» Task goal: Find the line with "(** * The rule engine *)" in the entries below. Repeat it, every following line, and the line with "[window.start <= DateCreated", exactly and with nothing added.

(Collected data entries)
=== Begin Enclosure ===

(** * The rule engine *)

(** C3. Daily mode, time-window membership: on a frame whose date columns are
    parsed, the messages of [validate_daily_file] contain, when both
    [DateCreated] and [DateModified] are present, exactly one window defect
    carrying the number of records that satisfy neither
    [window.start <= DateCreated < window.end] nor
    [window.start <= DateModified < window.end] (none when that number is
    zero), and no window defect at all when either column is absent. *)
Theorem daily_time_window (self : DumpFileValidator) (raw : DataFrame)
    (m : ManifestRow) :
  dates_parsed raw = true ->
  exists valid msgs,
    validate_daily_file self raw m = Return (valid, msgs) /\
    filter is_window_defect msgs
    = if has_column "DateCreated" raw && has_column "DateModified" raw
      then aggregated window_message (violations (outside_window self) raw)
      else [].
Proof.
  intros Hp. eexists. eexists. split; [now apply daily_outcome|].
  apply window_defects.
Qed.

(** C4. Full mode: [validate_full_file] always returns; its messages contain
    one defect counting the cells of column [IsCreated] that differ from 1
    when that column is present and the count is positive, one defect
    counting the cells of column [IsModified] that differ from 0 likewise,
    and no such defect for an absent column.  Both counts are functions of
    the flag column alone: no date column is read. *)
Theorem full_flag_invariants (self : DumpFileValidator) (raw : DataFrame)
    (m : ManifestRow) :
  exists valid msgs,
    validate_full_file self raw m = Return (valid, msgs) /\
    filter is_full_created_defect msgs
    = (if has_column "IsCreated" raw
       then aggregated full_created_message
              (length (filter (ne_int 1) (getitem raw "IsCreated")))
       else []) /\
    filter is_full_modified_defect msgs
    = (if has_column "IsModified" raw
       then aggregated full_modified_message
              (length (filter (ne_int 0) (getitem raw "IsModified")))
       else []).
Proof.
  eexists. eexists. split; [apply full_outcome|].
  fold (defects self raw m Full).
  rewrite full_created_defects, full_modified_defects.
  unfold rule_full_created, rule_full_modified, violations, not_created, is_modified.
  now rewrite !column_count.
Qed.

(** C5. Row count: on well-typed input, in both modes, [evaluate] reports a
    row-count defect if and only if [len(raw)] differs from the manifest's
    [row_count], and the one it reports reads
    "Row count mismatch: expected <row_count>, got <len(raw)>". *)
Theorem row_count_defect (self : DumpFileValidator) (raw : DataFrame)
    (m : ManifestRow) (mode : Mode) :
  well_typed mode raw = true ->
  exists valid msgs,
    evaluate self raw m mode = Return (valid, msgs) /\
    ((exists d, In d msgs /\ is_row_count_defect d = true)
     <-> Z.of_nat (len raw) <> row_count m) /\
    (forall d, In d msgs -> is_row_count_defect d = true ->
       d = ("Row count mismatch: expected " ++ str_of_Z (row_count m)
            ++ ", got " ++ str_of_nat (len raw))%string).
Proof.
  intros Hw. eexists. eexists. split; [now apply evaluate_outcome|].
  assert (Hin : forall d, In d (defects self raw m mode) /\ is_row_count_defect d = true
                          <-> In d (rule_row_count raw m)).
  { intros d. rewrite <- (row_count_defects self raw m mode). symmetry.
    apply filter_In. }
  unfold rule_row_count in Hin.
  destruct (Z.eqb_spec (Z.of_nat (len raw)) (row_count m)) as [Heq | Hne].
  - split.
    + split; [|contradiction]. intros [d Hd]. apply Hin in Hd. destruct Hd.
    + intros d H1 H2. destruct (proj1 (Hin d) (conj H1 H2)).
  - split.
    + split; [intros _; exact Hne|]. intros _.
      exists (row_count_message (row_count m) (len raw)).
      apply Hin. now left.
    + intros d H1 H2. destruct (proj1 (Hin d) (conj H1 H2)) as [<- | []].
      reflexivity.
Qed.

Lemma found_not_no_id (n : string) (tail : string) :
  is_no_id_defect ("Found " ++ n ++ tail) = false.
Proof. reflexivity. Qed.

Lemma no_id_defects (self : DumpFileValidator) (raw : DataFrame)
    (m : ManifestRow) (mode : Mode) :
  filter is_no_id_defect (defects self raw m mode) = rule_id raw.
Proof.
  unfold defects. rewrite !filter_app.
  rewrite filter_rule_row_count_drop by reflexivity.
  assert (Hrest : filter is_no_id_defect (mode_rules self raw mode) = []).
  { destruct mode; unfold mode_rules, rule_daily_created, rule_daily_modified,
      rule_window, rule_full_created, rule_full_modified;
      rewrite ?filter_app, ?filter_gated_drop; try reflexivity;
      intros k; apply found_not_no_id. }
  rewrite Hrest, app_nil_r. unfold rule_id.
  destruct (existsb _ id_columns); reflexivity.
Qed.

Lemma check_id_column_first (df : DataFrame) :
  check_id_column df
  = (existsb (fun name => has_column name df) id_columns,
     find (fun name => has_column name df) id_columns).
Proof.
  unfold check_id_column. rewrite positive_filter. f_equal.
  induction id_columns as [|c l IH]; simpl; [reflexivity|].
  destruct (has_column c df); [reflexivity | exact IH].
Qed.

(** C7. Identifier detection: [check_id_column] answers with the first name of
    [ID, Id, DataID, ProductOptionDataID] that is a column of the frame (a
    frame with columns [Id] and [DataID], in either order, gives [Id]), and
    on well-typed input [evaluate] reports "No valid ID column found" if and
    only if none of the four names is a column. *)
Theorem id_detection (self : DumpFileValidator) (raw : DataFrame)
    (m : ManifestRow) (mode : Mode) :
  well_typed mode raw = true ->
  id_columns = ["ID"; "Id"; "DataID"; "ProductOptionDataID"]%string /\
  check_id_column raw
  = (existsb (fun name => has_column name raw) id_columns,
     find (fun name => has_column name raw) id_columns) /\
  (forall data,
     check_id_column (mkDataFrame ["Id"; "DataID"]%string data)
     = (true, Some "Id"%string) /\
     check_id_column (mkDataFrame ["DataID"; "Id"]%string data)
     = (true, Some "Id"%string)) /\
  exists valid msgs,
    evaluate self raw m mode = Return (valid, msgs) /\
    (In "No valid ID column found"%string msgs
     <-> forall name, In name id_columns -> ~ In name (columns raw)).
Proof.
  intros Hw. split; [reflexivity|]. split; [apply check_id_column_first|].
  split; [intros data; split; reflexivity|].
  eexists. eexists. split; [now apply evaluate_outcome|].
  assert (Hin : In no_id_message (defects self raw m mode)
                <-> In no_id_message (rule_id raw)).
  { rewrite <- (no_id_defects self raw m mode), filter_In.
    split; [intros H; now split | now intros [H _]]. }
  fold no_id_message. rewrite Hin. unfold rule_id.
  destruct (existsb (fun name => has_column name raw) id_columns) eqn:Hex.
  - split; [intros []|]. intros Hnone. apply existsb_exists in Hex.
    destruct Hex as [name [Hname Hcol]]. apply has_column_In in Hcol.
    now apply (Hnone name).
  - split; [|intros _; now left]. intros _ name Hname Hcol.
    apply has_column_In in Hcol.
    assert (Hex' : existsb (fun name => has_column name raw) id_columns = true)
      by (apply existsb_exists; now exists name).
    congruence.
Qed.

=== End Enclosure ===
=== Begin Enclosure ===

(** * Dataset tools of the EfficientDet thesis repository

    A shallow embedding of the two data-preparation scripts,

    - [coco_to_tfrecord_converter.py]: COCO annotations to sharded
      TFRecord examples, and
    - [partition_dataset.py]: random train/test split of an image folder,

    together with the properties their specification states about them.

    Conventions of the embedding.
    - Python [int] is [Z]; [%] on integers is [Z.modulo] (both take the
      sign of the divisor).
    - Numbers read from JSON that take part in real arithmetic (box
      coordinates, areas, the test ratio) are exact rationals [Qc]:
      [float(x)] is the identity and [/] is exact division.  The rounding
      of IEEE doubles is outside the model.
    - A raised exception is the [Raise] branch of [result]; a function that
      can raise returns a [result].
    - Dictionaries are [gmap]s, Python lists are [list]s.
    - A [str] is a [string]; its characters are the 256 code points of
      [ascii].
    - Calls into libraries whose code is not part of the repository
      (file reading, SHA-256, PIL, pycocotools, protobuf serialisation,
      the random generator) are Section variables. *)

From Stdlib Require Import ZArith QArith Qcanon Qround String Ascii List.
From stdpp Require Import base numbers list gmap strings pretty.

=== End Enclosure ===

» Answer space:
(** * The rule engine *)

(** C3. Daily mode, time-window membership: on a frame whose date columns are
    parsed, the messages of [validate_daily_file] contain, when both
    [DateCreated] and [DateModified] are present, exactly one window defect
    carrying the number of records that satisfy neither
    [window.start <= DateCreated < window.end] nor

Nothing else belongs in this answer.